If you're not using CPython (or you are, but one of the threads is running C code that's not under the GIL…), it is definitely not atomic, but it may be safe anyway under certain conditions.

If you are using CPython, it's atomic in the sense that in is a single bytecode op (COMPARE_OP 6), and in the possibly more useful sense that the actual hash-table lookup itself definitely happens under the GIL, and any potential equality comparison definitely happens with an object that's guaranteed to be alive. But it may still be unsafe, except under certain conditions.

First, the higher-level operation you're doing here is inherently racy. If thread 1 can be doing d['foo'] = 3 or del d['foo'] at the same time thread 0 is calling 'foo' in d, there is no right answer. It's not a question of atomic or not—there is no sequencing here.

But if you do have some kind of explicit sequencing at the application level, so there is a right answer to get, then you're only guaranteed to get the right answer if both threads hold the GIL. And I think that's what you're asking about, yes?

That's only even possible in CPython—and, even there, it amounts to guaranteeing that no object you ever put in a dict could ever release the GIL when you try to hash or == it, which is a hard thing to guarantee generally.

Now, what if the other thread is just replacing the value associated with a key, not changing the set of keys? Then there is a right answer, and it's available concurrently, as long as the dict implementation avoids mutating the hash table for this operation.

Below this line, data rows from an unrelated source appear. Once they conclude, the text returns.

(** C9.  A denial does not push the current timestamp: after it the
    record of the key holds exactly the timestamps of the window that it
    held before (only the purge is applied), and no other record has
    changed. *)
Theorem denial_keeps_record cfg req now sweep rateStore k r :
  client_key req = Some k ->
  snd (rateLimiter cfg req now sweep rateStore) = TooManyRequests r ->
  (exists d',
      fst (rateLimiter cfg req now sweep rateStore) !! k = Some d'
      /\ requests d' = in_window cfg now (held rateStore k)
      /\ count d' = length (requests d'))
  /\ (forall k', k' <> k ->
        fst (rateLimiter cfg req now sweep rateStore) !! k' = rateStore !! k').
Proof.
  intros Hk Hout.
  destruct (le_lt_dec (maxRequests cfg) (length (in_window cfg now (held rateStore k))))
    as [Hfull|Hfree].
  - rewrite (rateLimiter_denies _ _ _ _ _ _ Hk Hfull). simpl. split.
    + eexists. rewrite lookup_insert_eq. split; [reflexivity|].
      split; reflexivity.
    + intros k' Hne. apply lookup_insert_ne. congruence.
  - destruct (rateLimiter_passes _ _ _ sweep _ _ Hk Hfree) as (h & p & _ & _ & Heq).
    rewrite Heq in Hout. simpl in Hout. discriminate.
Qed.

Lemma denial_keeps_record_witness :
  let rateStore :=
    run two_per_second [Call (from_ip "a") 100 None; Call (from_ip "a") 600 None;
                        Call (from_ip "b") 650 None] in
  let r := {| limit := 2; reset := 700; retryAfter := 0 |} in
  client_key (from_ip "a") = Some (Some "a")
  /\ snd (rateLimiter two_per_second (from_ip "a") 700 None rateStore)
     = TooManyRequests r
  /\ (exists d',
         fst (rateLimiter two_per_second (from_ip "a") 700 None rateStore) !! Some "a"
         = Some d'
         /\ requests d' = in_window two_per_second 700 (held rateStore (Some "a"))
         /\ count d' = length (requests d'))
  /\ (forall k', k' <> Some "a" ->
        fst (rateLimiter two_per_second (from_ip "a") 700 None rateStore) !! k'
        = rateStore !! k').
Proof.
  intros rateStore r.
  assert (Hk : client_key (from_ip "a") = Some (Some "a")) by reflexivity.
  assert (Hout : snd (rateLimiter two_per_second (from_ip "a") 700 None rateStore)
                 = TooManyRequests r) by (vm_compute; reflexivity).
  split; [exact Hk|]. split; [exact Hout|].
  exact (denial_keeps_record two_per_second (from_ip "a") 700%Z None rateStore
           (Some "a") r Hk Hout).
Defined.

(** C1, at an input on which the code departs from it.  Under the
    configuration of the source a client sends a thousand requests at
    one instant and one more a second later.  The oldest retained
    timestamp leaves the window 599 seconds after that call, and the
    denial carries a retry delay of zero seconds. *)
Theorem retry_after_zero_at_limit :
  let rateStore := run RATE_LIMIT_CONFIG burst in
  let now := (burst_instant + 1000)%Z in
  head (in_window RATE_LIMIT_CONFIG now (held rateStore (Some "203.0.113.7")))
  = Some burst_instant
  /\ ceil_div (burst_instant + windowMs RATE_LIMIT_CONFIG - now) 1000 = 599%Z
  /\ snd (rateLimiter RATE_LIMIT_CONFIG (from_ip "203.0.113.7") now None rateStore)
     = TooManyRequests {| limit := 1000; reset := now; retryAfter := 0 |}.
Proof.
  vm_compute. repeat split; reflexivity.
Qed.

End RateLimiterFacts.


(* ===================================================================== *)
(** ** Further properties of the blacklist *)
(* ===================================================================== *)

Module IpBlacklistMore.
Import Js Express Regex IpBlacklist.

(** Closed decidable facts, such as membership in a given set, by
    evaluation. *)
Ltac decide_it := apply (bool_decide_unpack _); vm_compute; exact I.

(** *** The order on strings *)

Lemma ascii_compare_N a b : Ascii.compare a b = N.compare (N_of_ascii a) (N_of_ascii b).
Proof. reflexivity. Qed.

Lemma string_compare_refl s : String.compare s s = Eq.
Proof.
  induction s as [|c s IH]; simpl; [reflexivity|].
  rewrite ascii_compare_N, N.compare_refl. assumption.
Qed.

Lemma string_compare_lt_trans a : forall b c,
  String.compare a b = Lt -> String.compare b c = Lt -> String.compare a c = Lt.
Proof.
  induction a as [|x a IH]; intros [|y b] [|z c]; simpl; try discriminate; try reflexivity.
  rewrite !ascii_compare_N.
  destruct (N.compare_spec (N_of_ascii x) (N_of_ascii y)) as [Hxy|Hxy|Hxy];
    destruct (N.compare_spec (N_of_ascii y) (N_of_ascii z)) as [Hyz|Hyz|Hyz];
    try discriminate; intros H1 H2.
  - rewrite Hxy, Hyz, N.compare_refl. eapply IH; eassumption.
  - rewrite Hxy. apply N.compare_lt_iff in Hyz. rewrite Hyz. reflexivity.
  - rewrite <- Hyz. apply N.compare_lt_iff in Hxy. rewrite Hxy. reflexivity.
  - assert (H : (N_of_ascii x < N_of_ascii z)%N) by lia.
    apply N.compare_lt_iff in H. rewrite H. reflexivity.
Qed.

#[global] Instance string_le_total : Total string_le.
Proof. intros a b. apply String.leb_total. Qed.

#[global] Instance string_le_antisym : AntiSymm (=) string_le.
Proof. intros a b. apply String.leb_antisym. Qed.

#[global] Instance string_le_trans : Transitive string_le.
Proof.
  intros a b c. unfold string_le, String.leb.
  destruct (String.compare a b) eqn:Hab; try discriminate; intros _;
    destruct (String.compare b c) eqn:Hbc; try discriminate; intros _.
  - apply String.compare_eq_iff in Hab, Hbc. subst. rewrite string_compare_refl. reflexivity.
  - apply String.compare_eq_iff in Hab. subst. rewrite Hbc. reflexivity.
  - apply String.compare_eq_iff in Hbc. subst. rewrite Hab. reflexivity.
  - rewrite (string_compare_lt_trans a b c Hab Hbc). reflexivity.
Qed.

(** *** The format check *)

Lemma well_formed_truthy a : well_formed a = true -> truthy a = true.
Proof. destruct a; [vm_compute; discriminate | reflexivity]. Qed.

(** A successful [addToBlacklist], spelled out. *)
Lemma addToBlacklist_accepts st a :
  well_formed a = true -> a ∉ whitelistedIPs st ->
  addToBlacklist (JStr a) st
  = (Returns (bool_decide (a ∉ blacklistedIPs st)),
     {| blacklistedIPs := blacklistedIPs st ∪ {[a]};
        whitelistedIPs := whitelistedIPs st |}).
Proof.
  intros Hwf Hw. unfold addToBlacklist, as_address.
  rewrite (well_formed_truthy a Hwf).
  unfold well_formed in Hwf. apply orb_true_iff in Hwf.
  assert (Hneg : negb (test_anchored ipv4Regex a) && negb (test_anchored ipv6Regex a) = false).
  { destruct Hwf as [-> | ->]; simpl; [reflexivity | apply andb_false_r]. }
  rewrite Hneg. destruct (decide (a ∈ whitelistedIPs st)); [contradiction | reflexivity].
Qed.

(** Whatever the argument, [addToBlacklist] either leaves the store as it
    was or has added one well-formed address that is not whitelisted. *)
Lemma addToBlacklist_effect ip st :
  snd (addToBlacklist ip st) = st
  \/ exists a, ip = JStr a /\ well_formed a = true /\ (a ∉ whitelistedIPs st)
               /\ snd (addToBlacklist ip st)
                  = {| blacklistedIPs := blacklistedIPs st ∪ {[a]};
                       whitelistedIPs := whitelistedIPs st |}.
Proof.
  unfold addToBlacklist, as_address.
  destruct ip as [| | b | n | s | items | props]; try (left; reflexivity).
  destruct (truthy s); [|left; reflexivity].
  destruct (test_anchored ipv4Regex s) eqn:H4;
    destruct (test_anchored ipv6Regex s) eqn:H6; simpl;
    try (destruct (decide (s ∈ whitelistedIPs st)); [left; reflexivity|];
         right; exists s; unfold well_formed; rewrite H4, H6; repeat split; assumption).
  left. reflexivity.
Qed.

(** *** Properties *)

(** X1.  [addToBlacklist] is idempotent: for a well-formed address that
    is neither whitelisted nor blacklisted, the first call returns [true]
    and the set grows by exactly one; a second call returns [false] and
    changes nothing. *)
Theorem addToBlacklist_twice st a :
  well_formed a = true -> a ∉ whitelistedIPs st -> a ∉ blacklistedIPs st ->
  let first := addToBlacklist (JStr a) st in
  let second := addToBlacklist (JStr a) (snd first) in
  fst first = Returns true
  /\ size (blacklistedIPs (snd first)) = S (size (blacklistedIPs st))
  /\ fst second = Returns false
  /\ snd second = snd first.
Proof.
  intros Hwf Hw Hb. cbv zeta.
  rewrite (addToBlacklist_accepts st a Hwf Hw). cbn [fst snd].
  rewrite addToBlacklist_accepts by assumption.
  cbn [fst snd blacklistedIPs whitelistedIPs].
  split; [f_equal; apply bool_decide_eq_true; assumption|].
  split.
  { rewrite size_union, size_singleton by (apply disjoint_singleton_r; assumption). lia. }
  split.
  - f_equal. apply bool_decide_eq_false. intros Hn. apply Hn.
    apply elem_of_union. right. apply elem_of_singleton. reflexivity.
  - f_equal. rewrite <- (assoc_L (∪)), (idemp_L (∪)). reflexivity.
Qed.

Lemma addToBlacklist_twice_witness :
  well_formed "203.0.113.7" = true
  /\ ("203.0.113.7" ∉ whitelistedIPs initial)
  /\ ("203.0.113.7" ∉ blacklistedIPs initial)
  /\ fst (addToBlacklist (JStr "203.0.113.7") initial) = Returns true
  /\ size (blacklistedIPs (snd (addToBlacklist (JStr "203.0.113.7") initial)))
     = S (size (blacklistedIPs initial))
  /\ fst (addToBlacklist (JStr "203.0.113.7")
            (snd (addToBlacklist (JStr "203.0.113.7") initial))) = Returns false
  /\ snd (addToBlacklist (JStr "203.0.113.7")
            (snd (addToBlacklist (JStr "203.0.113.7") initial)))
     = snd (addToBlacklist (JStr "203.0.113.7") initial).
Proof.
  assert (Hwf : well_formed "203.0.113.7" = true) by (vm_compute; reflexivity).
  assert (Hw : "203.0.113.7" ∉ whitelistedIPs initial) by decide_it.
  assert (Hb : "203.0.113.7" ∉ blacklistedIPs initial) by decide_it.
  split; [exact Hwf|]. split; [exact Hw|]. split; [exact Hb|].
  exact (addToBlacklist_twice initial "203.0.113.7" Hwf Hw Hb).
Defined.


(** X2.  Removing an address that was just added undoes the addition:
    the call returns [true] and the store is the one before the
    addition. *)
Theorem add_then_remove st a :
  well_formed a = true -> a ∉ whitelistedIPs st -> a ∉ blacklistedIPs st ->
  removeFromBlacklist (JStr a) (snd (addToBlacklist (JStr a) st)) = (Returns true, st).
Proof.
  intros Hwf Hw Hb. rewrite (addToBlacklist_accepts st a Hwf Hw). cbn [snd].
  unfold removeFromBlacklist, as_address. rewrite (well_formed_truthy a Hwf).
  cbn [blacklistedIPs whitelistedIPs]. f_equal.
  - f_equal. apply bool_decide_eq_true, elem_of_union. right.
    apply elem_of_singleton. reflexivity.
  - destruct st as [bl wl]. cbn [blacklistedIPs whitelistedIPs] in *. f_equal.
    rewrite difference_union_distr_l_L, difference_diag_L, (right_id_L ∅ (∪)).
    apply difference_disjoint_L, disjoint_singleton_r. assumption.
Qed.

Lemma add_then_remove_witness :
  well_formed "203.0.113.7" = true
  /\ ("203.0.113.7" ∉ whitelistedIPs initial)
  /\ ("203.0.113.7" ∉ blacklistedIPs initial)
  /\ removeFromBlacklist (JStr "203.0.113.7")
       (snd (addToBlacklist (JStr "203.0.113.7") initial)) = (Returns true, initial).
Proof.
  assert (Hwf : well_formed "203.0.113.7" = true) by (vm_compute; reflexivity).
  assert (Hw : "203.0.113.7" ∉ whitelistedIPs initial) by decide_it.
  assert (Hb : "203.0.113.7" ∉ blacklistedIPs initial) by decide_it.
  split; [exact Hwf|]. split; [exact Hw|]. split; [exact Hb|].
  exact (add_then_remove initial "203.0.113.7" Hwf Hw Hb).
Defined.

(** X3.  The guard sees an administrative change at once: after a
    well-formed address that is not whitelisted is added, every request
    whose client key is that address is refused; after the address is
    removed again, every such request goes on. *)
Theorem guard_follows_commands st a req :
  well_formed a = true -> a ∉ whitelistedIPs st -> getClientIP req = a ->
  let added := snd (addToBlacklist (JStr a) st) in
  let removed := snd (removeFromBlacklist (JStr a) added) in
  ipBlacklist added req = Forbidden /\ ipBlacklist removed req = Next.
Proof.
  intros Hwf Hw Hreq. cbv zeta.
  rewrite (addToBlacklist_accepts st a Hwf Hw). cbn [snd].
  unfold removeFromBlacklist, as_address. rewrite (well_formed_truthy a Hwf).
  unfold ipBlacklist. rewrite Hreq. cbn [snd blacklistedIPs whitelistedIPs]. split.
  - destruct (decide (a ∈ whitelistedIPs st)); [contradiction|].
    destruct (decide (a ∈ blacklistedIPs st ∪ {[a]})) as [|Hn]; [reflexivity|].
    exfalso. apply Hn, elem_of_union. right. apply elem_of_singleton. reflexivity.
  - destruct (decide (a ∈ whitelistedIPs st)); [contradiction|].
    destruct (decide (a ∈ (blacklistedIPs st ∪ {[a]}) ∖ {[a]})) as [Hin|]; [|reflexivity].
    exfalso. apply elem_of_difference in Hin as [_ Hn]. apply Hn.
    apply elem_of_singleton. reflexivity.
Qed.

Lemma guard_follows_commands_witness :
  let req := {| ip := Some "203.0.113.7"; headers := ∅;
                req_connection := None; req_socket := None |} in
  let added := snd (addToBlacklist (JStr "203.0.113.7") initial) in
  let removed := snd (removeFromBlacklist (JStr "203.0.113.7") added) in
  well_formed "203.0.113.7" = true
  /\ ("203.0.113.7" ∉ whitelistedIPs initial)
  /\ getClientIP req = "203.0.113.7"
  /\ ipBlacklist added req = Forbidden /\ ipBlacklist removed req = Next.
Proof.
  intros req added removed.
  assert (Hwf : well_formed "203.0.113.7" = true) by (vm_compute; reflexivity).
  assert (Hw : "203.0.113.7" ∉ whitelistedIPs initial) by decide_it.
  assert (Hreq : getClientIP req = "203.0.113.7") by reflexivity.
  split; [exact Hwf|]. split; [exact Hw|]. split; [exact Hreq|].
  exact (guard_follows_commands initial "203.0.113.7" req Hwf Hw Hreq).
Defined.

At least in versions of CPython up to whatever was released by Jul 29 '10. Alex Martelli indirectly guarantees that in his answer to python dictionary is thread safe?. So, in that restricted case, you are safe in CPython—and likely in other implementations, but you'd want to read the code before relying on that.

As pointed out in the comments, the key you may end up comparing your lookup value with isn't guaranteed to be immutable, so even if the other thread doesn't do anything that changes the set of keys, it's still not absolutely guaranteed that you'll get the right answer. (You may have to craft a pathological key type to make this fail, but it would still be a legal key type.)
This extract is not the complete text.